Here a tool I made this week, I call it a socket on a stick. I made
it to attach the water lines to my bathroom sink, as there isn't
enough clearance up there to tighten it with a wrench (you can
barely get yer fingers up in there).

The socket was fifty cents from a pawnshop, which was cut using a
thin abrasive disk in an angle grinder. I left a small shoulder on
the base of the socket to keep it from sliding off of the hexagon
nut it will tighten.

The socket and the stick were welded together using 6013 GMAW rod
and a Miller buzzbox; I was very surprised at how easy it was to
weld these together (yes my welds look like turkeysh*t, but they
will function in this application).

Here's a few more thousand words:

http://www.metalworking.com/dropbox/SocketStick01.jpg
http://www.metalworking.com/dropbox/SocketStick02.jpg
http://www.metalworking.com/dropbox/SocketStick03.jpg
http://www.metalworking.com/dropbox/SocketStick04.jpg


Looks like a better basin wrench.

http://www.ridgid.com/Tools/Basin-Wrench


Something I would have killed for as a yout'.


Serendipity found me last month when I found one of those in the weeds
behind the house I was working on. I needed it that day to install a
new faucet in the kitchen sink. A little bit of oil got the button
working so I could telescope it, and the thing worked like a
champ...to break off the "fingers" on the plastic nuts which had both
apparently been crossthreaded all the way up to the sink.
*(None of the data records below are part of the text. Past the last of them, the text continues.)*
(* ===== verification/Range.v ===== *)
(** * The reporting window and the instance filter

    [src/commands/range.rs]. *)

From S2P Require Import Prelude Event.

#[local] Open Scope Z_scope.

Definition DEFAULT_WINDOW_DAYS : Z := 30.
Definition MAX_WINDOW_YEARS : Z := 100.
Definition MAX_WINDOW_SECS : Z := MAX_WINDOW_YEARS * 31557600.

(** A half-open interval of unix seconds. *)
Record Range : Type := mkRange { range_from : Z; range_until : Z }.

Inductive RangeError : Type :=
| EmptyRange (from until : Z)
| TooWide (from until : Z).

Definition resolve (from until : option Z) (now : Z) : Result RangeError Range :=
  let until := default now until in
  let from := default (until - DEFAULT_WINDOW_DAYS * 86400) from in
  if decide (until ≤ from) then Err (EmptyRange from until)
  else if decide (MAX_WINDOW_SECS < i64_saturating_sub until from) then Err (TooWide from until)
  else Ok (mkRange from until).

Definition onwards (from : Z) : Range := mkRange from i64_max.
Definition unbounded : Range := mkRange 0 i64_max.

Definition contains (r : Range) (timestamp : Z) : bool :=
  bool_decide (range_from r ≤ timestamp) && bool_decide (timestamp < range_until r).

Definition previous (r : Range) : Range :=
  let length := i64_sub (range_until r) (range_from r) in
  mkRange (i64_sub (range_from r) length) (range_from r).

Lemma resolve_Ok from until now r :
  resolve from until now = Ok r ↔
    range_until r = default now until ∧
    range_from r = default (default now until - DEFAULT_WINDOW_DAYS * 86400) from ∧
    range_from r < range_until r ∧
    i64_saturating_sub (range_until r) (range_from r) ≤ MAX_WINDOW_SECS.
Proof.
  unfold resolve. destruct r as [f u]. cbn. split.
  - repeat case_decide; intros [= <- <-]. split_and!; [done..|lia|lia].
  - intros (<- & <- & ? & ?). rewrite decide_False by lia. by rewrite decide_False by lia.
Qed.

Lemma contains_spec r t : contains r t = true ↔ range_from r ≤ t < range_until r.
Proof. unfold contains. rewrite andb_true_iff, !bool_decide_eq_true. lia. Qed.

(** ** [InstanceFilter] *)

Inductive InstanceFilter : Type := All | One (pubkey : string).
Inductive InstanceError : Type :=
| NotFound (needle : string)
| Ambiguous (needle : string) (pubkeys : list string).

Definition KnownInstance : Type := string * option string.

(** An exact pubkey or an exact name, and the prefix that also matches. *)
Definition exact (needle : string) (known : KnownInstance) : bool :=
  eq_ignore_ascii_case known.1 needle ||
  is_some_and (λ name, eq_ignore_ascii_case name needle) known.2.
Definition matching (needle : string) (known : KnownInstance) : bool :=
  exact needle known || starts_with (to_lowercase needle) (to_lowercase known.1).

Definition resolve_instance (needle : option string) (known : list KnownInstance) :
    Result InstanceError InstanceFilter :=
  match needle with
  | None => Ok All
  | Some needle =>
      let needle := trim needle in
      match filter (λ k, matching needle k = true) known with
      | [] => Err (NotFound needle)
      | [k] => Ok (One k.1)
      | several =>
          match filter (λ k, exact needle k = true) known with
          | k :: _ => Ok (One k.1)
          | [] => Err (Ambiguous needle several.*1)
          end
      end
  end.

Lemma exact_matching needle k : exact needle k = true → matching needle k = true.
Proof. unfold matching. by intros ->. Qed.

(** [--instance] never reports on an instance the needle does not name:
    an instance it resolves to is known and matches by pubkey, prefix or
    name, and when several match it matches exactly; it is refused as unknown
    exactly when nothing matches, and as ambiguous only when several match
    and none exactly. *)
Theorem resolve_instance_spec needle known :
  let n := trim needle in
  match resolve_instance (Some needle) known with
  | Ok All => False
  | Ok (One pubkey) => ∃ k, k ∈ known ∧ k.1 = pubkey ∧ matching n k = true ∧
      ((∀ k', k' ∈ known → matching n k' = true → k' = k) ∨ exact n k = true)
  | Err (NotFound _) => ∀ k, k ∈ known → matching n k = false
  | Err (Ambiguous _ pubkeys) =>
      (∀ k, k ∈ known → exact n k = false) ∧ (2 ≤ length pubkeys)%nat ∧
      ∀ p, p ∈ pubkeys ↔ ∃ k, k ∈ known ∧ k.1 = p ∧ matching n k = true
  end.
Proof.
  intros n. unfold resolve_instance. fold n.
  assert (∀ k, k ∈ filter (λ k, matching n k = true) known ↔ matching n k = true ∧ k ∈ known) as Hm
    by (intros; by rewrite list_elem_of_filter).
  assert (∀ k, k ∈ filter (λ k, exact n k = true) known ↔ exact n k = true ∧ k ∈ known) as He
    by (intros; by rewrite list_elem_of_filter).
  destruct (filter _ known) as [|k [|k2 l]] eqn:E.
  - intros k Hk. apply not_true_is_false. intros Hmk.
    destruct (not_elem_of_nil k). by apply (proj2 (Hm k)).
  - exists k. destruct (proj1 (Hm k)) as [??]; [by left|]. split_and!; [done..|]. left.
    intros k' ??. apply list_elem_of_singleton, (proj2 (Hm k')). done.
  - destruct (filter (λ k, exact n k = true) known) as [|x xs] eqn:Ex.
    + split_and!; [|cbn; lia|].
      * intros k' Hk. apply not_true_is_false. intros Hx.
        destruct (not_elem_of_nil k'). by apply (proj2 (He k')).
      * intros p. rewrite list_elem_of_fmap. setoid_rewrite Hm. naive_solver.
    + exists x. destruct (proj1 (He x)) as [??]; [by left|]. split_and!; [done..| |by right].
      by apply exact_matching.
Qed.

(** Two instances that publish one name: the first of them is reported on,
    without a word. *)
Lemma shared_name_takes_the_first :
  resolve_instance (Some "alpha") [("aa11", Some "Alpha"); ("bb22", Some "Alpha")] = Ok (One "aa11").
Proof. vm_compute. reflexivity. Qed.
I ended up
dismantling the faucet and cutting it into 3 pieces, then snapping the
plastic base into many pieces, so I could -finally- drop the 2 brass
fittings through the holes in the sink...and be done with the old one.
That was good for 2 solid hours of fighting. To top it off, one of the
copper tubes I cut in two decided to cut back. My thumb is almost
healed now.

When you need a basin wrench, they're _damned_ handy.

--
Pessimist: One who, when he has the choice of two evils, chooses both.